We provisionally propose that a professional trustee should not be able to rely on any provision in a trust instrument excluding liability for breach of trust arising from negligence and that clauses purporting to should not be given effect.
Do consultees agree?4.86 We believe, nevertheless, that it is useful to explore the level of support for a scheme whereby the question would be asked whether, in all the circumstances, including the conduct of the trustee which comprises the breach of trust, it is reasonable for the trustee to rely upon the exemption clause contained in the trust instrument. Not only would the court be able to take account of the nature of the trust and the type of trustee, it would also be able to consider all the other circumstances. The attractiveness of such a proposal is that it would confer very considerable flexibility in determining whether trustees should be rendered fully accountable for their conduct or should be able to invoke the protection of an exemption clause.

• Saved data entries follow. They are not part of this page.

(* ===== verification/ChainRelay.v ===== *)
(** * Relaying through a chain of proxies (src/src/proxy/mod.rs, src/src/common/net/)

    The whole path of a connection: a chain of Shadowsocks, VMess, Trojan and
    direct layers, of any height and in any order, is built over a transport, each by
    the [build_tcp] of its builder, and the client's stream is relayed through
    it.  The layers are those of ShadowLayer.v, VmessLayer.v and Trojan.v, the
    relay is that of Relay.v.

    [peel] are the servers of the chain, the first nearest to the client: each
    decodes what it receives, reads the address of the next one, and passes the
    rest on.  [replies] is what the client reads of the bytes that come back. *)

From S2P Require Import Prelude Io StdText Address Aead FrameReader FrameWriter ShadowStream Replay Shadowsocks Transport ShadowBuild.
From S2P Require Import VmessKdf VmessBody VmessHeader VmessStream Trojan Copy Stack Relay ShadowLayer VmessLayer Websocket.
From Stdlib Require Import ZArith Lia List Strings.Byte.
From stdpp Require Import base option list strings.

Section Chain.
Context `{AeadCrypto} `{HmacSha256Crypto} `{BlockCrypto} `{Sha256Crypto} {B : Type} `{Bloom B}.

(** ** The layers *)

(** A builder with the random draws of its connection. *)
Inductive layer_cfg :=
| CfgShadow (b : ShadowsocksBuilder) (rng : list bytes)
| CfgVmess (opt : VmessOption) (r : VmessRandom)
| CfgTrojan (b : TrojanStreamBuilder)
| CfgDirect.

Definition cfg_ok (cfg : layer_cfg) : Prop :=
  match cfg with
  | CfgShadow b _ => sb_method b <> CipherKind_None -> length (sb_key b) = key_len (sb_method b)
  | CfgVmess opt r => random_ok r /\ Address_ok (vo_addr opt) = true
  | CfgTrojan _ | CfgDirect => True
  end.
(** * Berea auto-registration bot: the scheduler of [Main.py], embedded and verified

    The development follows [src/Main.py] (class [BereaRegistrationBot]).

    - Instants and durations are integers counting microseconds, the
      resolution of Python's [datetime] and [timedelta].  [total_seconds()]
      and [time.sleep] go through floats in the source; the embedding keeps
      the exact microsecond count.
    - Text is [string]; a character stands for the code point of the same
      number, so the texts covered are those over U+0000..U+00FF.
    - The outside world (system clock, network, browser session, and what
      the other worker threads do to the shared [self.driver]) is an
      explicit [World] threaded through a small state-and-exception monad.
      Every effect the source performs is recorded as an [Event].
    - Times taken from the server's [Date] header are arbitrary: where the
      source computes with them, the [OverflowError] of a [datetime] out of
      range and of a sleep too long is part of the embedding.  The target
      time is built by [start_at_time] from the clock of the same day, and
      the durations computed from it and the local clock alone are slept as
      they are. *)

From Stdlib Require Import ZArith List String Ascii Bool Lia Permutation Sorted.
Import ListNotations.
Local Open Scope string_scope.
Local Open Scope Z_scope.

(** ** Python values and exceptions *)

(** Return values of the pipeline steps: [True], [False], or the implicit
    [None] of a function that falls off its [except] branch. *)
Inductive PyVal : Type := PyTrue | PyFalse | PyNone.
(** The loop of step C over the canonical cards. *)
Fixpoint chunk_cards (fuel : nat) (self : RAGIndexBuilder)
    (canonical_cards : list canonical_card) (all_chunks : list chunk)
    (chunk_stats : list Z) (failures : list failure_entry)
  : outcome (list chunk * list Z * list failure_entry) :=
  match canonical_cards with
  | [] => Ok (all_chunks, chunk_stats, failures)
  | card :: rest =>
      match chunk_text encode decode sha256_hexdigest self fuel
              (cc_card_text card) (cc_card_hash card) (cc_token_count card) with
      | Ok chunks =>
          chunk_cards fuel self rest (all_chunks ++ chunks)
            (chunk_stats ++ [len chunks]) failures
      | Raise e =>
          chunk_cards fuel self rest all_chunks chunk_stats
            (failures ++ [ChunkingFailure (cc_card_hash card)
                            (cc_canonical_model_id card) (str_exn e)])
      | OutOfFuel => OutOfFuel
      end
  end.

(** [INSERT ... ON CONFLICT (chunker_version, embedding_model_name,
    chunk_hash) DO NOTHING] for one chunk: the table and the running row
    count. *)
Definition insert_chunk (cfg : Config) (acc : list chunk_row * Z) (c : chunk)
  : list chunk_row * Z :=
  if existsb (fun r => key_eq (row_key r) (chunk_key cfg c)) (fst acc)
  then acc
  else (fst acc ++
        [mk_chunk_row (fresh_id (fst acc) c) (c_chunk_hash c) (c_card_hash c)
           (c_chunk_index c) (c_chunk_text c) (c_token_count c)
           (embed_model cfg) (chunker_version cfg) None],
        snd acc + 1).

Definition insert_chunks (cfg : Config) (rows : list chunk_row)
    (all_chunks : list chunk) : list chunk_row * Z :=
  fold_left (insert_chunk cfg) all_chunks (rows, 0).

Definition chunk_all_canonical_cards (fuel : nat) (st : state) : outcome state :=
  let cfg := s_config st in
  let canonical_cards := canonical_cards (s_db st) (max_canon_models cfg) in
  r <- chunk_cards fuel (to_builder st) canonical_cards [] [] (s_failures st) ;;
  let '(all_chunks, chunk_stats, failures) := r in
  let '(rows, inserted_count) := insert_chunks cfg (s_chunks st) all_chunks in
  let stats := dict_set (s_stats st) "total_chunks_generated" (len all_chunks) in
  let stats := dict_set stats "chunks_inserted" inserted_count in
  let stats := dict_set stats "chunks_per_card_min" (min_or_0 chunk_stats) in
  let stats := dict_set stats "chunks_per_card_max" (max_or_0 chunk_stats) in
  let stats :=
    dict_set stats "chunks_per_card_median" (median_or_0 chunk_stats) in
  Ok (mk_state cfg (s_db st) rows stats failures (s_calls st)).

(** [generate_embedding] under its retry policy: a call that hits the rate
    limit is made again, up to five calls in all; the last exception is
    raised again.  The result is the vector, or [str(e)] of the exception,
    with the number of calls made so far. *)
Fixpoint attempts (retries : nat) (model : string) (calls : nat) (text : string)
  : (list float + string) * nat :=
  match embeddings_create calls model text with
  | ApiOk embedding => (inl embedding, S calls)
  | ApiError msg => (inr msg, S calls)
  | ApiRateLimit msg =>
      match retries with
      | O => (inr msg, S calls)
      | S retries' => attempts retries' model (S calls) text
      end
  end.

Definition generate_embedding (cfg : Config) (calls : nat) (text : string)
  : (list float + string) * nat :=
  attempts 4 (embed_model cfg) calls text.

(** The body of the loop over a batch: table, calls, [embedded_count] and
    failures. *)
Definition embed_chunk (cfg : Config)
    (acc : list chunk_row * nat * Z * list failure_entry) (chunk : chunk_row)
  : list chunk_row * nat * Z * list failure_entry :=
  let '(rows, calls, embedded_count, failures) := acc in
  match generate_embedding cfg calls (k_chunk_text chunk) with
  | (inl embedding, calls) =>
      (set_embedding (k_id chunk) embedding rows, calls, embedded_count + 1,
       failures)
  | (inr error, calls) =>
      (rows, calls, embedded_count,
       failures ++ [EmbeddingFailure (k_id chunk) error])
  end.

Definition embed_chunks (st : state) : outcome state :=
  let cfg := s_config st in
  let chunks_to_embed := chunks_to_embed cfg (s_chunks st) in
  let total_chunks := len chunks_to_embed in
  if total_chunks =? 0 then
    Ok (set_stats st (dict_set (s_stats st) "chunks_embedded" 0))
  else
    let batch_size := batch_size cfg in
    if batch_size =? 0
    then Raise (ValueError "range() arg 3 must not be zero")
    else
      let '(rows, calls, embedded_count, failures) :=
        fold_left
          (fun acc i =>
             let batch := slice chunks_to_embed i (i + batch_size) in
             fold_left (embed_chunk cfg) batch acc)
          (range_from_zero total_chunks batch_size)
          (s_chunks st, s_calls st, 0, s_failures st) in
      Ok (mk_state cfg (s_db st) rows
            (dict_set (s_stats st) "chunks_embedded" embedded_count)
            failures calls).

We invite views as to whether professional trustees should not be able to exclude liability for breach of trust where it is not reasonable for the trustees to rely upon a trustee exemption clause contained in the trust instrument by reference to all the circumstances including the nature and extent of the breach of trust itself.

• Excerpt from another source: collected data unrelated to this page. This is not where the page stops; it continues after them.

Lemma url_match_head s : url_match s ≠ None ↔ url_head s.
Proof.
  split.
  - destruct (url_match s) as [rest|] eqn:E; [|done]. intros _.
    apply url_match_Some in E as (c & t & ? & ? & _). by exists c, t.
  - intros (c & t & Hc & [-> | ->]).
    + by rewrite url_match_http.
    + by rewrite url_match_https.
Qed.

Lemma url_head_nonspace c r : url_head (c :: r) → isspace c = false.
Proof. intros (d & t & _ & [E | E]); injection E as -> _; reflexivity. Qed.

Lemma word_scheme_http c t :
  isspace c = false → word (lit "http://" ++ c :: t) = lit "http://" ++ c :: word t.
Proof.
  intros Hc. unfold word. rewrite takewhile_app_all by reflexivity.
  simpl. unfold nonspace at 1. by rewrite Hc.
Qed.

Lemma word_scheme_https c t :
  isspace c = false → word (lit "https://" ++ c :: t) = lit "https://" ++ c :: word t.
Proof.
  intros Hc. unfold word. rewrite takewhile_app_all by reflexivity.
  simpl. unfold nonspace at 1. by rewrite Hc.
Qed.

(** Whether a match begins at the head of a string is decided by its
    first word. *)
Lemma url_head_word s1 s2 :
  url_head s1 → word s1 `prefix_of` word s2 → url_head s2.
Proof.
  intros (c & t & Hc & Hs) [k Hk].
  assert (∃ sch, s1 = sch ++ c :: t ∧ word s1 = sch ++ c :: word t ∧
                 (sch = lit "http://" ∨ sch = lit "https://")) as (sch & -> & Hw & Hsch).
  { destruct Hs as [-> | ->]; eexists; split; try done; split;
      [by apply word_scheme_http | by left | by apply word_scheme_https | by right]. }
  rewrite Hw in Hk.
  exists c, ((word t ++ k) ++ dropwhile nonspace s2). split; [done|].
  assert (s2 = sch ++ c :: (word t ++ k) ++ dropwhile nonspace s2) as E.
  { rewrite <- (take_drop_while nonspace s2) at 1. fold (word s2). rewrite Hk.
    by rewrite <- !app_assoc. }
  destruct Hsch as [-> | ->]; [by left | by right].
Qed.

Lemma url_match_suffix c r rest :
  url_match (c :: r) = Some rest → ∃ pre, r = pre ++ rest.
Proof.
  intros (d & t & _ & Hs & ->)%url_match_Some.
  assert (∃ p, r = p ++ t) as [p ->].
  { destruct Hs as [Hs | Hs]; injection Hs as _ ->;
      [exists (tail (lit "http://") ++ [d]) | exists (tail (lit "https://") ++ [d])];
      reflexivity. }
  exists (p ++ takewhile nonspace t). by rewrite <- app_assoc, take_drop_while.
Qed.

Lemma url_sub_go_skip k s : url_sub_go k s = url_sub_go 0 (drop k s).
Proof.
  revert k. induction s as [|c r IH]; intros [|k]; try done.
  simpl. apply IH.
Qed.

(** [url_sub] as the search for matches reads: drop a match at the head
    and go on after it, or keep the first character. *)
Lemma url_sub_eq s :
  url_sub s =
  match url_match s with
  | Some rest => url_sub rest
  | None => match s with [] => [] | c :: r => c :: url_sub r end
  end.
Proof.
  unfold url_sub. destruct s as [|c r]; [done|].
  cbn [url_sub_go]. destruct (url_match (c :: r)) as [rest|] eqn:E; [|done].
  rewrite url_sub_go_skip. f_equal.
  destruct (url_match_suffix _ _ _ E) as [pre ->].
  rewrite length_app. replace (length pre + length rest - length rest) with (length pre) by lia.
  apply drop_app_length.
Qed.

Lemma url_match_shorter s rest : url_match s = Some rest → length rest < length s.
Proof.
  destruct s as [|c r]; [done|]. intros [pre ->]%url_match_suffix.
  rewrite length_cons, length_app. lia.
Qed.

Lemma url_match_space c r : isspace c = true → url_match (c :: r) = None.
Proof.
  intros Hc. destruct (url_match (c :: r)) eqn:E; [|done].
  assert (url_head (c :: r)) as H by (apply url_match_head; congruence).
  apply url_head_nonspace in H. congruence.
Qed.

(** After a match the text goes on with white space or ends, so nothing
    of what follows joins the word before the match. *)
Lemma word_url_sub_after t : word (url_sub (dropwhile nonspace t)) = [].
Proof.
  destruct (dropwhile nonspace t) as [|c r] eqn:E; [done|].
  apply dropwhile_head in E. apply negb_false_iff in E.
  rewrite url_sub_eq, url_match_space by done.
  unfold word, nonspace. simpl. by rewrite E.
Qed.

Lemma word_url_sub s : word (url_sub s) `prefix_of` word s.
Proof.
  induction s as [|c r IH]; [done|].
  rewrite url_sub_eq. destruct (url_match (c :: r)) as [rest|] eqn:E.
  - apply url_match_Some in E as (d & t & _ & _ & ->).
    rewrite word_url_sub_after. apply prefix_nil.
  - unfold word in *. simpl. destruct (nonspace c); [by apply prefix_cons | done].
Qed.

Lemma url_sub_no_url s : no_url (url_sub s).
Proof.
  remember (length s) as n eqn:Hn. revert s Hn.
  induction n as [n IH] using lt_wf_ind. intros s ->.
  rewrite url_sub_eq. destruct (url_match s) as [rest|] eqn:E.
  - eapply IH; [|done]. by apply url_match_shorter.
  - destruct s as [|c r]; [done|]. split.
    + destruct (url_match (c :: url_sub r)) eqn:E'; [|done]. exfalso.
      assert (url_head (c :: r)) as H.
      { apply (url_head_word (c :: url_sub r)); [apply url_match_head; congruence|].
        unfold word. simpl. destruct (nonspace c); [|done].
        apply prefix_cons, word_url_sub. }
      apply url_match_head in H. done.
    + eapply IH; [|done]. simpl. lia.
Qed.

Lemma no_url_fixed s : no_url s → url_sub s = s.
Proof.
  induction s as [|c r IH]; [done|]. intros [H1 H2].
  rewrite url_sub_eq, H1. f_equal. by apply IH.
Qed.

Lemma no_url_app a b : no_url (a ++ b) → no_url a.
Proof.
  induction a as [|c r IH].
  - intros _. done.
  - intros [H1 H2]. split; [|by apply IH].
    destruct (url_match (c :: r)) eqn:E; [|done]. exfalso.
    assert (url_head ((c :: r) ++ b)) as H.
    { apply (url_head_word (c :: r)); [apply url_match_head; congruence|].
      apply takewhile_prefix_app. }
    apply url_match_head in H. done.
Qed.

Lemma no_url_drop a b : no_url (a ++ b) → no_url b.
Proof.
  induction a as [|c r IH]; [done|]. intros [_ H]. by apply IH.
Qed.
Definition set_encrypted (v : bytes) (self : t) : t :=
  {| pk := pk self; encrypted := v; owner := owner self;
     added := added self; autosaved := autosaved self;
     last_edited := last_edited self; salt := salt self;
     submitted_to_school := submitted_to_school self;
     match_found := match_found self |}.

Definition set_match_found (v : bool) (self : t) : t :=
  {| pk := pk self; encrypted := encrypted self; owner := owner self;
     added := added self; autosaved := autosaved self;
     last_edited := last_edited self; salt := salt self;
     submitted_to_school := submitted_to_school self;
     match_found := v |}.

Definition encrypt_report `{Platform}
  (self : t) (report_text key : string) (edit autosave : bool) : M t :=
  self ← (if negb (truthy (salt self)) then
            fresh ← get_random_string;
            mret (set_salt fresh self)
          else if edit then
            now ← timezone_now;
            mret (set_last_edited (Some now) self)
          else mret self);
  let self := set_autosaved autosave self in
  blob ← _encrypt_report (salt self) key report_text;
  mret (set_encrypted blob self).

Definition decrypted_report `{Platform} (self : t) (key : string)
  : result string :=
  _decrypt_report (salt self) key (encrypted self).

(** [self.matchreport_set.all().delete()] removes from the table the
    rows whose [report] is this object; [match_found] is set on the
    object in memory. *)
Definition withdraw_from_matching (self : t) (db : Database)
  : t * Database :=
  let db := filter (λ row, MatchReport.report row.2 ≠ pk self) db in
  let self := set_match_found false self in
  (self, db).

(** [self.matchreport_set], the rows of the table that point to this
    report. *)
Definition matchreport_set (self : t) (db : Database) : Database :=
  filter (λ row, MatchReport.report row.2 = pk self) db.

(** The property [entered_into_matching]. A model instance is always
    true, so the test is whether there is a first row. *)
Definition entered_into_matching (self : t) (db : Database) : option Z :=
  let first_match_report := queryset_first (matchreport_set self db) in
  match first_match_report with
  | Some (_, first_match_report) => Some (MatchReport.added first_match_report)
  | None => None
  end.

(** [self.sentfullreport_set], in the table of [SentFullReport]. *)
Definition sentfullreport_set (self : t) (sent : gmap Z SentFullReport.t)
  : gmap Z SentFullReport.t :=
  filter (λ row, SentFullReport.report row.2 = Some (pk self)) sent.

Duty exclusion, extended powers and indemnity clauses4.87 In Part II we explained how trustees may obtain protection from liability for breach of trust by other means than the simple expedient of a trustee exemption clause.[65] The duties to which the trustee is subject may be limited by means of a duty exclusion clause. The powers exercisable by the trustee may be expressed more widely than is usual in the form of an extended powers clause, thereby permitting the trustee a greater latitude than would be normally expected. The trust instrument may also provide that the trustee is entitled to indemnity out of the trust fund in respect of any liability arising for breach of trust.
Indemnity clauses4.88 Indemnity clauses do not pose a particularly difficult problem. It is strongly arguable that if the invocation of trustee exemption clauses by professional trustees is regulated, then it should follow that such trustees should not be able to obtain recompense from the trust fund in respect of their liabilities to the same extent. If, for example, our provisional proposal that professional trustees should not be able to exclude liability for breach of trust arising from negligence were to be adopted, it would follow that such trustees should not be able to be indemnified against such liability from the trust fund.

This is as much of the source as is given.